In the lines below, look for "residual". Copy each line where it appears.

(Beginning of DATA)

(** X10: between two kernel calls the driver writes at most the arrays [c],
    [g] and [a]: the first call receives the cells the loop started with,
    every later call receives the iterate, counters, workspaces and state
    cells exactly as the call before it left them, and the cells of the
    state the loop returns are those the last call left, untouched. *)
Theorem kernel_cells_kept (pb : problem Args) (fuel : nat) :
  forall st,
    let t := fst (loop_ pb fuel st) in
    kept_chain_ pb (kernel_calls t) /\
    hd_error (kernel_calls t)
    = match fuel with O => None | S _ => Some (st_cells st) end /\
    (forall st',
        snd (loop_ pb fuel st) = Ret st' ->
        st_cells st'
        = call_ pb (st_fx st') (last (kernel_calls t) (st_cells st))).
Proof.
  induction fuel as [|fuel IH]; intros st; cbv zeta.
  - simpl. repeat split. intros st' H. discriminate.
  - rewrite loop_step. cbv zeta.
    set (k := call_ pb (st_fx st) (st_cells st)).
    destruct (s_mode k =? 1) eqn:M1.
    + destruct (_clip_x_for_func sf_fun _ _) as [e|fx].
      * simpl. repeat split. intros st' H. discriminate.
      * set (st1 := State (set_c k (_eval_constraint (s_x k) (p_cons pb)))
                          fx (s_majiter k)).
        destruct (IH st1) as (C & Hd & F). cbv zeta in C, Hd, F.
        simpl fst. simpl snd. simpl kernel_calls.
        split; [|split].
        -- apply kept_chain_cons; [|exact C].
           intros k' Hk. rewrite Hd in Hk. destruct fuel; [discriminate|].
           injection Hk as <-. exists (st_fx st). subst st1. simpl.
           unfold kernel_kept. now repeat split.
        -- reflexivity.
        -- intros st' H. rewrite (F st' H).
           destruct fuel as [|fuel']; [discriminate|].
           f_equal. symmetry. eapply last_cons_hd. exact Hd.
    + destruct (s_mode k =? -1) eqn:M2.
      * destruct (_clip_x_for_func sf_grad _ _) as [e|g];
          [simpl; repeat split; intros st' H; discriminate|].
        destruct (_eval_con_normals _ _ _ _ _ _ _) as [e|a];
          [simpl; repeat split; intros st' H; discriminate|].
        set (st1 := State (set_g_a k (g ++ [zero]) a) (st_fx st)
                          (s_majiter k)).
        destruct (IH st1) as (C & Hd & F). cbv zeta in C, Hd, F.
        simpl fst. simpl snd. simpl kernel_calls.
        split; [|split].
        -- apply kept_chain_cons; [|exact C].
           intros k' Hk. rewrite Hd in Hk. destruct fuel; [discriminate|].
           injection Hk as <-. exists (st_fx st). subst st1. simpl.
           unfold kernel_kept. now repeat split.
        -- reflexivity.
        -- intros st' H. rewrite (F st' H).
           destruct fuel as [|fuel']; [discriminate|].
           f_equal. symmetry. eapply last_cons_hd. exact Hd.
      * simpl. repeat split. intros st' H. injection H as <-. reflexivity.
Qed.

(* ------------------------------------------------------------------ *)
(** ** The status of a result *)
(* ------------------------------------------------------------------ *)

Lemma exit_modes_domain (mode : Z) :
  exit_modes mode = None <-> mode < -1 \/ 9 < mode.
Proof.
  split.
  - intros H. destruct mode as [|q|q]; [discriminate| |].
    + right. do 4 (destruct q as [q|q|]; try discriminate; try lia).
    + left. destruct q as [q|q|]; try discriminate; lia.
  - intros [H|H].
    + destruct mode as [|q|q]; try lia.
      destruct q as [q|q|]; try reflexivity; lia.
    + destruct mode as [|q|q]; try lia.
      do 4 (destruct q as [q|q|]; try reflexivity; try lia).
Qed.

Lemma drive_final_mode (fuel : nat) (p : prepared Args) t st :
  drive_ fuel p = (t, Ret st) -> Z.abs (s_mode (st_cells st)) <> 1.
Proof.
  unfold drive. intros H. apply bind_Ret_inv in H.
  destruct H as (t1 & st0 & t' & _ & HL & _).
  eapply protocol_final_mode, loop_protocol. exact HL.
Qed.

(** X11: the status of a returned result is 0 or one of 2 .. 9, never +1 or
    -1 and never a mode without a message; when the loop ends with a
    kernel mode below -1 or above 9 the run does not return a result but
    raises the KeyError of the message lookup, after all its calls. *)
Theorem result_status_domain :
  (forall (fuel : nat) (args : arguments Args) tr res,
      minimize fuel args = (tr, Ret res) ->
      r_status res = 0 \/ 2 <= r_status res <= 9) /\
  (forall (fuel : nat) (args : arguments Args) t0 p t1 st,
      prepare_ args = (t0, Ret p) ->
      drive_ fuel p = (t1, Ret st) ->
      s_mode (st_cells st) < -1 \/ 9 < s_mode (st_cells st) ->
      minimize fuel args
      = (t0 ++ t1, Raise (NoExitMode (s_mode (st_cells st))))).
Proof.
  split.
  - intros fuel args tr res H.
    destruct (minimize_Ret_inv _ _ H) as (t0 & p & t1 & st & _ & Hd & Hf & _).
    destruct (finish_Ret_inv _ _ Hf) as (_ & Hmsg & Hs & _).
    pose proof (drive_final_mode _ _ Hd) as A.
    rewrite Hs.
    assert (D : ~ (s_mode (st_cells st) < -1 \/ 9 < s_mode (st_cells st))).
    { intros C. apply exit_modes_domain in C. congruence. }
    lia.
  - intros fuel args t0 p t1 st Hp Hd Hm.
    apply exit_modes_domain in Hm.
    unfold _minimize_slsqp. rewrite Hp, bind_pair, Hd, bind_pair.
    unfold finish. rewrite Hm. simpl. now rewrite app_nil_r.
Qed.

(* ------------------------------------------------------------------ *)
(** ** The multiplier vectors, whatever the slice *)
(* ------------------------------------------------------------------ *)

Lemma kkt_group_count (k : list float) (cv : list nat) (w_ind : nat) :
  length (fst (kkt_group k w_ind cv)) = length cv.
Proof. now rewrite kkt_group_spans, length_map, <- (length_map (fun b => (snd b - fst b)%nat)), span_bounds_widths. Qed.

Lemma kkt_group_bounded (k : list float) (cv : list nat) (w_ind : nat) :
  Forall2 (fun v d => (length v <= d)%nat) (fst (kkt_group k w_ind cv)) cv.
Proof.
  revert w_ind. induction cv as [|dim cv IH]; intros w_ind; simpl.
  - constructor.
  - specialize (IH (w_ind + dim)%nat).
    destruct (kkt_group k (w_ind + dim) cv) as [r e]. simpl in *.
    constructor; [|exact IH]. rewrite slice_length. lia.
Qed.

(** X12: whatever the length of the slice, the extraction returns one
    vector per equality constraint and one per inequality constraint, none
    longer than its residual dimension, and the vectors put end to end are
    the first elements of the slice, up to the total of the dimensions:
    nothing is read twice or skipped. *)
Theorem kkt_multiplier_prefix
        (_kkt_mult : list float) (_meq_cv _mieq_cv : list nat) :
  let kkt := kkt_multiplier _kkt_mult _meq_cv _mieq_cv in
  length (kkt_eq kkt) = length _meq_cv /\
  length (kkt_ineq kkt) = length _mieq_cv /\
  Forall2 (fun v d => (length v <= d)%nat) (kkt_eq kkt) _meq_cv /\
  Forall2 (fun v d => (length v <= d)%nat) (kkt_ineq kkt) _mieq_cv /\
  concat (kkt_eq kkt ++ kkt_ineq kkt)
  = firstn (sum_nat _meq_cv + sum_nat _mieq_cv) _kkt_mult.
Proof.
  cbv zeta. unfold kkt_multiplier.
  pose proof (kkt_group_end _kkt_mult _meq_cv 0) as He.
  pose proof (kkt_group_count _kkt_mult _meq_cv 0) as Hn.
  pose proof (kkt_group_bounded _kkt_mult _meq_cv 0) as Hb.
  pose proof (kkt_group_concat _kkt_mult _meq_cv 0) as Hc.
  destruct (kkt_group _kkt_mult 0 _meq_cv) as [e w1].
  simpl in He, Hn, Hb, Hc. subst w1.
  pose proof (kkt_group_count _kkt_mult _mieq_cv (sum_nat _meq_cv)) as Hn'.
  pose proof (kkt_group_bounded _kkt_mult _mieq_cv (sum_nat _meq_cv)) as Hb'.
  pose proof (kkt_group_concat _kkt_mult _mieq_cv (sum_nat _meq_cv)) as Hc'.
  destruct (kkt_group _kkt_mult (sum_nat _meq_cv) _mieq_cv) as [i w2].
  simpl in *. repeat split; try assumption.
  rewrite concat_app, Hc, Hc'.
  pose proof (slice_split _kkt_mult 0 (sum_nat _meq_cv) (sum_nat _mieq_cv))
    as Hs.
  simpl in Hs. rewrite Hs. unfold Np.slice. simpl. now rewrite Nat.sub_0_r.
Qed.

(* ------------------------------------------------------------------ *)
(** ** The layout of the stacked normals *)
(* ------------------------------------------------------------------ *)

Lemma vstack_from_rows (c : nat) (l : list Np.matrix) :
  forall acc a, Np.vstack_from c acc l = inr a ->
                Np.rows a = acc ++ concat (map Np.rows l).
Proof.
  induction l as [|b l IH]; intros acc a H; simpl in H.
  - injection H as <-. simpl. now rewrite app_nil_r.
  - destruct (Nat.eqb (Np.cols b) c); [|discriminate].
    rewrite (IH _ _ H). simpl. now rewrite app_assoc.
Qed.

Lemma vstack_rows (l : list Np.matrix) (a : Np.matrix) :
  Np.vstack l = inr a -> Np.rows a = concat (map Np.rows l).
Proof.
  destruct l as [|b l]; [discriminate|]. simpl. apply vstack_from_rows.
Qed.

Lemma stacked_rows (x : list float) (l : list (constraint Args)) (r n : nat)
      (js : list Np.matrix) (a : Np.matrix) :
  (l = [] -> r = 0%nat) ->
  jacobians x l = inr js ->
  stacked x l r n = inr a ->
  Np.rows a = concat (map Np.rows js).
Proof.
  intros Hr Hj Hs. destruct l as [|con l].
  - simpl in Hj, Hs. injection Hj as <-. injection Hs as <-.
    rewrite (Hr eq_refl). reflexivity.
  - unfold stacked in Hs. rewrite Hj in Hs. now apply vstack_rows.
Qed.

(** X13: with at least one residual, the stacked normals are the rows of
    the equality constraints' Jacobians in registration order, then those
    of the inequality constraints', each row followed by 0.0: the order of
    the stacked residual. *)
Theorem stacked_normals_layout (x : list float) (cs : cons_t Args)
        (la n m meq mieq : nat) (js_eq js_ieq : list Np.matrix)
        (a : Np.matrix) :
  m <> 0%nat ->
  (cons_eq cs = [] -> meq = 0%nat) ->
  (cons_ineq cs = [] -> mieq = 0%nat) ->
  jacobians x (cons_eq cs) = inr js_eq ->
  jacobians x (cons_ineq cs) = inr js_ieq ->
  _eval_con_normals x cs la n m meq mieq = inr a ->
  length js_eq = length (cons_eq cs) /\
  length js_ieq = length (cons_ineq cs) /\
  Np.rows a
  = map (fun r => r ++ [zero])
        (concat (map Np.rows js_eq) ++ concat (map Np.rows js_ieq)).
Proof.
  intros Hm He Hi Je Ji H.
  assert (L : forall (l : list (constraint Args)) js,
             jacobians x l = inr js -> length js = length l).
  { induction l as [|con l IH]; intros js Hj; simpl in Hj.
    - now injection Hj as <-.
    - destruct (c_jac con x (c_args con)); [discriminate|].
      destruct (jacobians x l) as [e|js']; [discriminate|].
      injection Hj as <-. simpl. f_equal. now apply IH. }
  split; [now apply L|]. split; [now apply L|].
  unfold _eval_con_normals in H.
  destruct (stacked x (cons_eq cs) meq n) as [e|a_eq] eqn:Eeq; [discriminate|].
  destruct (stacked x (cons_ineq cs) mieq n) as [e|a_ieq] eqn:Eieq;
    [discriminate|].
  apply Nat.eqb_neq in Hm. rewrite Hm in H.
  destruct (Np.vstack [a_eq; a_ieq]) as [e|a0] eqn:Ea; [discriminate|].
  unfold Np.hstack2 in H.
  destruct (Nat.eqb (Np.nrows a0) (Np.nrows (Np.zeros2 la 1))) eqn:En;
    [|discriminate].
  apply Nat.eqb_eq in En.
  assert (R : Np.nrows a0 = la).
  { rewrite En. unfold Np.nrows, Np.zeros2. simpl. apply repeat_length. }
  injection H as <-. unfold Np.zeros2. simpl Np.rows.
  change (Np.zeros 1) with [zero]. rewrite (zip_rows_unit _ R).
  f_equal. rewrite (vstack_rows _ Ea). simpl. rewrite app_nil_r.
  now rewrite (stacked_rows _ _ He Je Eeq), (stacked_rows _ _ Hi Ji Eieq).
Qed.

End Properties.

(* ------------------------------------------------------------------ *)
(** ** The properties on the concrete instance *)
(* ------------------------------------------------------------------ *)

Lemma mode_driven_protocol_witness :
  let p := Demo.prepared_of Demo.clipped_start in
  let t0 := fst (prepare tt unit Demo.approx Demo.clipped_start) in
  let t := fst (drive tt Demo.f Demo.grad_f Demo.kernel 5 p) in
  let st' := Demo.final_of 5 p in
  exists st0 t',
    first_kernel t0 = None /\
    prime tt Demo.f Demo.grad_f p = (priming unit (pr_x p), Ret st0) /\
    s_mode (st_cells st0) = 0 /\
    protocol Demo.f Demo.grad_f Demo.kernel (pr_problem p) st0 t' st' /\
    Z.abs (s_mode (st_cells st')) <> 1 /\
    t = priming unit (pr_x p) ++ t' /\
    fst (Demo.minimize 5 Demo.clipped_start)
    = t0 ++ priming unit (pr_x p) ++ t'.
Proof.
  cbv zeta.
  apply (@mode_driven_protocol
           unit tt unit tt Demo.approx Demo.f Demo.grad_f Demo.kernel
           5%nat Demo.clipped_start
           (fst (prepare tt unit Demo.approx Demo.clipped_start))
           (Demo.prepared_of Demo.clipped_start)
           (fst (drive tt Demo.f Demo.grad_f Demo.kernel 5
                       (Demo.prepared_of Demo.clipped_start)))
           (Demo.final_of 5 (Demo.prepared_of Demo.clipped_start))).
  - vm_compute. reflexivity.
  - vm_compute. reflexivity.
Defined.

(End of DATA)

FINISHED EXERCISE:
    longer than its residual dimension, and the vectors put end to end are
(** X13: with at least one residual, the stacked normals are the rows of
    the stacked residual. *)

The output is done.